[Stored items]

(** * The functions notebook: what its functions do *)

(** C2. For a list [s] (held at reference [l]), [get_counts] returns pairs
    [(element, count)]: the elements are pairwise distinct and are exactly
    those of [s], they come in the order of their first occurrences in [s],
    and each count is the number of occurrences of its element; on the
    empty list the result is empty. *)
Theorem get_counts_pairs {K : Type} `{EqDecision K}
    (h : gmap ref (list K)) (l : ref) (s : list K) :
  h !! l = Some s →
  ∃ r, get_counts l h = Ok r h
       ∧ NoDup r.*1
       ∧ (∀ x, x ∈ r.*1 ↔ x ∈ s)
       ∧ StronglySorted (first_before s) r.*1
       ∧ (∀ x c, (x, c) ∈ r → c = count_of x s)
       ∧ (s = [] → r = []).
Proof.
  intros Hl. destruct (get_counts_ok h l s Hl) as (r & Hrun & Hkeys & Hcnt).
  exists r. split; [done|]. rewrite Hkeys.
  split; [apply NoDup_distinct|].
  split; [apply elem_of_distinct|].
  split; [apply distinct_first_before|].
  split.
  - intros x c Hin. rewrite <-Hcnt.
    rewrite (dict_lookup_elem_of r x c); [done| |done].
    rewrite Hkeys. apply NoDup_distinct.
  - intros ->. simpl in Hkeys. by apply fmap_nil_inv in Hkeys.
Qed.

Lemma get_counts_pairs_witness :
  let a := ["a"; "c"; "d"; "a"; "c"; "a"; "d"; "b"]%string in
  let h : gmap ref (list string) := {[ 0%nat := a ]} in
  h !! 0%nat = Some a
  ∧ ∃ r, get_counts 0%nat h = Ok r h
         ∧ NoDup r.*1
         ∧ (∀ x, x ∈ r.*1 ↔ x ∈ a)
         ∧ StronglySorted (first_before a) r.*1
         ∧ (∀ x c, (x, c) ∈ r → c = count_of x a)
         ∧ (a = [] → r = []).
Proof.
  intros a h. split; [reflexivity|].
  apply (get_counts_pairs h 0%nat a). reflexivity.
Defined.

(** C3. [double_list] updates the list object it is given and returns
    [None]: the object keeps its length, and every position holds the
    former element times 2, which is twice the number for a number and the
    string written twice for a string. *)
Theorem double_list_in_place (h : gmap ref (list scalar)) (some_list : ref)
    (xs : list scalar) :
  h !! some_list = Some xs →
  ∃ ys, double_list some_list h = Ok tt (<[some_list := ys]> h)
        ∧ length ys = length xs
        ∧ (∀ (pos : nat) x, xs !! pos = Some x → ys !! pos = Some (mul x 2))
        ∧ (∀ n, mul (SInt n) 2 = SInt (2 * n))
        ∧ (∀ t, mul (SStr t) 2 = SStr (t +:+ t)).
Proof.
  intros Hl. exists ((λ v, mul v 2) <$> xs).
  split; [by apply double_list_ok|].
  split; [apply length_fmap|].
  split; [intros pos x Hx; by rewrite list_lookup_fmap, Hx|].
  split.
  - intros n. simpl. f_equal. lia.
  - intros t. unfold mul. f_equal. apply str_repeat_twice.
Qed.

Lemma double_list_in_place_witness :
  let s := [SInt 1; SInt 3; SInt 5; SInt 7] in
  let h : gmap ref (list scalar) := {[ 0%nat := s ]} in
  h !! 0%nat = Some s
  ∧ ∃ ys, double_list 0%nat h = Ok tt (<[0%nat := ys]> h)
          ∧ length ys = length s
          ∧ (∀ (pos : nat) x, s !! pos = Some x → ys !! pos = Some (mul x 2))
          ∧ (∀ n, mul (SInt n) 2 = SInt (2 * n))
          ∧ (∀ t, mul (SStr t) 2 = SStr (t +:+ t)).
Proof.
  intros s h. split; [reflexivity|].
  apply (double_list_in_place h 0%nat s). reflexivity.
Defined.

- [Task requirements]: The lines in the entries above that carry the word "scalar" must be copied.

- [Solution]:
Theorem double_list_in_place (h : gmap ref (list scalar)) (some_list : ref)
    (xs : list scalar) :
  let h : gmap ref (list scalar) := {[ 0%nat := s ]} in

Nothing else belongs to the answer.